[ 
https://issues.apache.org/jira/browse/ARROW-8987?page=com.atlassian.jira.plugin.system.issuetabpanels:all-tabpanel
 ]

German I. Ramirez-Espinoza updated ARROW-8987:
----------------------------------------------
    Description: 
Reading functions like {{dataset.dataset}} and {{read_table}} functions in 
feather, parquet, and csv modules return different exceptions when reading an 
"empty file" or "missing file", respectively. See table below.

It would be idea if all the reading functions return {{FileNotFound}} error 
when the file is missing and return {{ArrowInvalid}} when the file's empty.

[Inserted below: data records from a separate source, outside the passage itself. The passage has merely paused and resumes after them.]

Lemma write_budget_disciplined vals l db' :
  (row_checks rec = true -> moves cfg (row_counters rec) (tb_counters (apply_to_budget (row_budget rec) vals)) l) ->
  write_budget db t rec vals l = Ok (Some db') -> other_write cfg db db'.
Proof.
  intros Hm H. apply bind_ok in H as ([d c] & Hc & H). unfold lift_store in Hc.
  destruct (compare_and_set_task_budget _ _ _ _ _) as [[d1 c1]|] eqn:E; [|done]. injection Hc as -> ->.
  destruct c as [r'|]; [|done]. apply bind_ok in H as (d2 & Hs & H). injection H as <-.
  apply cas_budget_some in E as (r & Hr & Hrev & Hg & Er' & Hck & ->).
  destruct Hseen as [_ Hh]. destruct (Hh r Hr Hg) as [_ Heq]. specialize (Heq Hrev). subst r.
  specialize (Hm (inv_checks _ _ Hinv _ _ Hr)).
  destruct (save_reservations_ok t (row_generation rec) l _ d2 r' (lookup_insert_eq _ _ _) Hs)
    as (Hb & Hal & Hn & Ho & Hres). simpl in Hb, Hal, Ho, Hres.
  assert (row_generation r' = row_generation rec) as Hgr by (by subst r').
  destruct Hinv as [Hk Hgen _ Hr0].
  assert (next_generation d2 = next_generation db) as Hng by (unfold next_generation; by rw Hal).
  split; [|lia|].
  - intros t0 r0. rw Hb Hng lookup_insert. case_decide as Hd.
    + subst t0. intros [= <-]. split; [done|]. split; [rw Hgr; by apply (Hgen t)|].
      eapply row_changed; [exact Hr|done|subst r'; unfold row_revision; simpl; lia|].
      destruct Hm as [M1 M2 M3 M4].
      assert (row_counters r' = tb_counters (apply_to_budget (row_budget rec) vals)) as -> by (by subst r').
      split; unfold held_executions, held_branches; rw !Hn; simpl in *.
      4: intros Hq; specialize (M4 Hq).
      all: change (res_count (with_budgets db _)) with (res_count db); lia.
    + intros H0. split; [by apply (Hk t0)|]. split; [by apply (Hgen t0)|].
      apply row_kept; [done|]. intros k key. by apply Ho.
  - intros t0 k key res H0. rw Hb. destruct (decide (t0 = t)) as [->|Hne].
    + exists r'. rw lookup_insert_eq. split; [done|]. destruct (Hres k key res H0) as [H1|H1]; [|done].
      destruct (Hr0 _ _ _ _ H1) as (r1 & Hr1 & ->). simplify_eq. congruence.
    + rw Ho // in H0. rw lookup_insert_ne //. by apply (Hr0 t0 k key).
Qed.

(** The counters after each kind of update, by computation. *)
Ltac solve_moves :=
  intros Hck; unfold row_counters, apply_to_budget, one_more_agent, row_checks, counters_nonneg in *;
  destruct rec as [g [? ? ? ? ? ? ? [] ?]]; simpl in *; breflect;
  split; unfold count_kind; simpl; intros; lia.

Ltac write_moves H := inv_result; eapply write_budget_disciplined; [|exact H].

Lemma root_admission_disciplined b bf x xf db' :
  root_admission db t rec b bf x xf = Ok (Some db') -> other_write cfg db db'.
Proof.
  unfold root_admission. intros H. apply bind_ok in H as (b0 & Hb & H).
  apply budget_from_record_ok in Hb as ->. write_moves H. solve_moves.
Qed.

Lemma fork_admission_disciplined d b bf x xf db' :
  fork_admission db t rec d b bf x xf = Ok (Some db') -> other_write cfg db db'.
Proof. unfold fork_admission. intros H. write_moves H. destruct d; solve_moves. Qed.

Lemma execution_admission_disciplined d x xf db' :
  execution_admission db t rec d x xf = Ok (Some db') -> other_write cfg db db'.
Proof. unfold execution_admission. intros H. write_moves H. destruct d; solve_moves. Qed.

Lemma terminal_close_disciplined now db' :
  terminal_close db t rec now = Ok (Some db') -> other_write cfg db db'.
Proof. unfold terminal_close. intros H. write_moves H. solve_moves. Qed.

Lemma cancel_release_disciplined now n m db' :
  cancel_release db t rec now n m = Ok (Some db') -> other_write cfg db db'.
Proof.
  unfold cancel_release. intros H. apply bind_ok in H as (b0 & Hb & H).
  apply budget_from_record_ok in Hb as ->. write_moves H. solve_moves.
Qed.

Lemma discard_release_disciplined n m db' :
  discard_release db t rec n m = Ok (Some db') -> other_write cfg db db'.
Proof. unfold discard_release. intros H. write_moves H. solve_moves. Qed.

Lemma adopt_release_disciplined now n m db' :
  adopt_release db t rec now n m = Ok (Some db') -> other_write cfg db db'.
Proof. unfold adopt_release. intros H. write_moves H. solve_moves. Qed.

Most interesting is the case of {{dataset.dataset}} since the {{format}} 
parameter modifies the exception behaviour when reading an empty file.

 
||Function||Missing file||Empty File||
|feather.read_table|FileNotFoundError|ArrowInvalid|
|parquet.read_table|OSError|ArrowInvalid|
|csv.read_csv|FileNotFoundError|ArrowInvalid|
|dataset.dataset "feather"|FileNotFoundError|ArrowInvalid|
|dataset.dataset "parquet"|FileNotFoundError|OSError|
|dataset.dataset "csv"|FileNotFoundError|ArrowInvalid|

 

Code to reproduce issue:
{code:python}
import pathlib
import sys
import tempfile

import pyarrow as pa

import pyarrow.csv as csv
import pyarrow.dataset as dataset
import pyarrow.feather as feather
import pyarrow.parquet as parquet

tempdir = pathlib.Path(tempfile.mkdtemp())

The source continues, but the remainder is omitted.